Excerpted records ▸
===
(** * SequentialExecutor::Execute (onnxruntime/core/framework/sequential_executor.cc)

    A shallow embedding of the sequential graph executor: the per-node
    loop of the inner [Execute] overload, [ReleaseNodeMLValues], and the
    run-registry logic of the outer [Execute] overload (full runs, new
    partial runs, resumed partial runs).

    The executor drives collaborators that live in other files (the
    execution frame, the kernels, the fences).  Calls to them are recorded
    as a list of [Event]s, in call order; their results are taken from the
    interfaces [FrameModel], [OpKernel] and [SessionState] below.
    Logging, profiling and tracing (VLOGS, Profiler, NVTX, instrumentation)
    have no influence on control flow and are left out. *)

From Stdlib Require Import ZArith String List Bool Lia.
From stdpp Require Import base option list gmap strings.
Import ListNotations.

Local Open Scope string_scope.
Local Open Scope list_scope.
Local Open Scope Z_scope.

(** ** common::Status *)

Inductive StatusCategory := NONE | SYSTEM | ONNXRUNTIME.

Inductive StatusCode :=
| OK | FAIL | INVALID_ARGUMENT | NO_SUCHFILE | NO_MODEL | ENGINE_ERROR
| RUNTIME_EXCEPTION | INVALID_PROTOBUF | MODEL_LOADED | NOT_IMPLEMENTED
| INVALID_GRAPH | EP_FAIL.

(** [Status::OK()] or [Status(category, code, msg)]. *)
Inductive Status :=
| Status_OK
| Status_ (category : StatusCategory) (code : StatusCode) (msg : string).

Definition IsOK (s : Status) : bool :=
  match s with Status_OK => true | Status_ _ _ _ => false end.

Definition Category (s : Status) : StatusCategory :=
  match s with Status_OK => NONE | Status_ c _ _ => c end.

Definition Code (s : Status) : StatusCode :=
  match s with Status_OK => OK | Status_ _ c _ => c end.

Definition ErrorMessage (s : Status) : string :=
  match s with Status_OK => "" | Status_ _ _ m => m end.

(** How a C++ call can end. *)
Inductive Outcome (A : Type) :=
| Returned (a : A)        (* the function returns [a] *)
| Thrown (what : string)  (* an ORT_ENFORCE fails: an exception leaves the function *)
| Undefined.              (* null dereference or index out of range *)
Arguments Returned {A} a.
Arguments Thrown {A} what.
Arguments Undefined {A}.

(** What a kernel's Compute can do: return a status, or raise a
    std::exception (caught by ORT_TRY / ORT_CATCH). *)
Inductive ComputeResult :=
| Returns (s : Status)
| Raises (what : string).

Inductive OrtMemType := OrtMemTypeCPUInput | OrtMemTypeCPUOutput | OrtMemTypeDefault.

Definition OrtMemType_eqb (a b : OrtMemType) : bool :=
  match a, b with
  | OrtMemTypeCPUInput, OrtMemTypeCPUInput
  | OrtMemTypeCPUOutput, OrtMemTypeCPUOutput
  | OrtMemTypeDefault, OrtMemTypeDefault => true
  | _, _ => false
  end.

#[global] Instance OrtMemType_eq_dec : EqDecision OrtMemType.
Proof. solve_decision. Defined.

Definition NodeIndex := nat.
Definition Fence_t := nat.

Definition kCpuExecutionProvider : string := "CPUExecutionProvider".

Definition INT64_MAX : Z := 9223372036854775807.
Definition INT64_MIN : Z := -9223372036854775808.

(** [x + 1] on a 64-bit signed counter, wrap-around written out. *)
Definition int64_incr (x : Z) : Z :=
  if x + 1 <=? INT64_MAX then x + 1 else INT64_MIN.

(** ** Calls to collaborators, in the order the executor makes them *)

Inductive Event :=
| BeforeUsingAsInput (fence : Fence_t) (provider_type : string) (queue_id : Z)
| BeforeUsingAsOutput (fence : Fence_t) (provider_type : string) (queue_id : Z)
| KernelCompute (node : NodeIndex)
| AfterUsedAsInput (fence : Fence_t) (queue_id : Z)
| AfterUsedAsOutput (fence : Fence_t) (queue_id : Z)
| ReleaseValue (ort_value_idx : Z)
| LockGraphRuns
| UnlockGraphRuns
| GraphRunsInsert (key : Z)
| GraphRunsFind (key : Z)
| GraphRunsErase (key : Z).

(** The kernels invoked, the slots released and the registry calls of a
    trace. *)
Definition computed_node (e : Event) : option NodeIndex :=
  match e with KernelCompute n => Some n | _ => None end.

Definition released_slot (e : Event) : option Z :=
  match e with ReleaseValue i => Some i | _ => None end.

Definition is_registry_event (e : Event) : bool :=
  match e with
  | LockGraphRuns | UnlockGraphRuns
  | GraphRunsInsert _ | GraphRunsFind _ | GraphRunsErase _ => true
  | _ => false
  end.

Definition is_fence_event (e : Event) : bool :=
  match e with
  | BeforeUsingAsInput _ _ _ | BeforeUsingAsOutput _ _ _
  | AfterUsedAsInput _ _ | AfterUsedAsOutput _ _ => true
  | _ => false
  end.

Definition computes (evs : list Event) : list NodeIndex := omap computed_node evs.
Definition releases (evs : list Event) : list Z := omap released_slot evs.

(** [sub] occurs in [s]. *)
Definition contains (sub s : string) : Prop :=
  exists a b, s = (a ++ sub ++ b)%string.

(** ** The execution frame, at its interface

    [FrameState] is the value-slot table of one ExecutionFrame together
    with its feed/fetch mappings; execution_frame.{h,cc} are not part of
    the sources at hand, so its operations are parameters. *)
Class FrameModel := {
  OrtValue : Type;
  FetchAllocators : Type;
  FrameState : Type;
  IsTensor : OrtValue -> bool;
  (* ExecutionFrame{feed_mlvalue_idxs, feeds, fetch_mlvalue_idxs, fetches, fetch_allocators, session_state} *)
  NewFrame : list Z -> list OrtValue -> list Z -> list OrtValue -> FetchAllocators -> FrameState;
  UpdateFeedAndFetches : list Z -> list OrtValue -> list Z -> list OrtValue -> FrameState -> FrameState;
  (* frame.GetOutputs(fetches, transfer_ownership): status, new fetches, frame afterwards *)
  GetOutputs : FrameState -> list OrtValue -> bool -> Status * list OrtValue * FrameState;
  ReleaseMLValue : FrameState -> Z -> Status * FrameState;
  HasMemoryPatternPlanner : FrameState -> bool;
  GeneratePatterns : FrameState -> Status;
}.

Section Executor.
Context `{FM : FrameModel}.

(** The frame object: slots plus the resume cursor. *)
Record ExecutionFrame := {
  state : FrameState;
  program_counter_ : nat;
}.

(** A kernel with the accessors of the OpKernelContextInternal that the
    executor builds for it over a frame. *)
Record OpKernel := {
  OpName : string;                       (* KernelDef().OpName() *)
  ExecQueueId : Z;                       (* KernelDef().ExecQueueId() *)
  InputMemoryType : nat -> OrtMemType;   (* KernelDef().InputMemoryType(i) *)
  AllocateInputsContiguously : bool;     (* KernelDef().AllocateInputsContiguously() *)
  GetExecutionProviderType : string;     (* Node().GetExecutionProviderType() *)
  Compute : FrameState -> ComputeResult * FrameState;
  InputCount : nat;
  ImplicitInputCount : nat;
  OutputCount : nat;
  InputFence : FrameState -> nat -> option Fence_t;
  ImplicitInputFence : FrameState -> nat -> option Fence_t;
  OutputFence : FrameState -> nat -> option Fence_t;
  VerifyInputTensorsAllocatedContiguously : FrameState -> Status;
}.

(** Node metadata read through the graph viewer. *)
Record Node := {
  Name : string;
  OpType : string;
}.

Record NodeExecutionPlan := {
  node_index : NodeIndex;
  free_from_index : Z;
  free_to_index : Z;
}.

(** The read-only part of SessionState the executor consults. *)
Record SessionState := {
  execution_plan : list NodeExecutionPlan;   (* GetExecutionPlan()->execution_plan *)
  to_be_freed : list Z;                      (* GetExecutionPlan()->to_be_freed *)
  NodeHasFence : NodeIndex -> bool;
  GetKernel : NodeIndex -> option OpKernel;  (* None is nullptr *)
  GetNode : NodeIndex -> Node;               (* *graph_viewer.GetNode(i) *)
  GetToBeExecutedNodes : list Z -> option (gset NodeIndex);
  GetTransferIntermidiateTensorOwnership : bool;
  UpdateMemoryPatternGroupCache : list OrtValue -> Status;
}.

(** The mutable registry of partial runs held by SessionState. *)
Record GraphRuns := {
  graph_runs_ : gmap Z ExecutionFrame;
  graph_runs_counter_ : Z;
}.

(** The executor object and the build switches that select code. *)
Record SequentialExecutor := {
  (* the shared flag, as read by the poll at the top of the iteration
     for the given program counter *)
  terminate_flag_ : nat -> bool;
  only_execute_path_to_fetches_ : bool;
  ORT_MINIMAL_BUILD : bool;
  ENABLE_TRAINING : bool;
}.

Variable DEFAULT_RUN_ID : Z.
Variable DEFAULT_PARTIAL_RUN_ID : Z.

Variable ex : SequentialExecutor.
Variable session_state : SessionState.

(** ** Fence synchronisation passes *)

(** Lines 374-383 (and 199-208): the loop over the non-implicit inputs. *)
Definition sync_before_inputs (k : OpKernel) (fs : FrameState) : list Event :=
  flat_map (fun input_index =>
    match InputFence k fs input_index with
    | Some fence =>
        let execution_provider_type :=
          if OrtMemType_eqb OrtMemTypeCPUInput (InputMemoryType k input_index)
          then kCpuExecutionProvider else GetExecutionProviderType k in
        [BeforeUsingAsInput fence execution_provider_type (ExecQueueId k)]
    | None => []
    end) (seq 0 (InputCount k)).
===
Directions for this task ▸
Above are some records; copy exactly the lines from the one with "exists a b, s = (a ++ sub ++ b)%string." through the one with "the sources at", both included, and no others.

Solution to the problem ▸
  exists a b, s = (a ++ sub ++ b)%string.

(** ** The execution frame, at its interface

    [FrameState] is the value-slot table of one ExecutionFrame together
    with its feed/fetch mappings; execution_frame.{h,cc} are not part of
    the sources at hand, so its operations are parameters. *)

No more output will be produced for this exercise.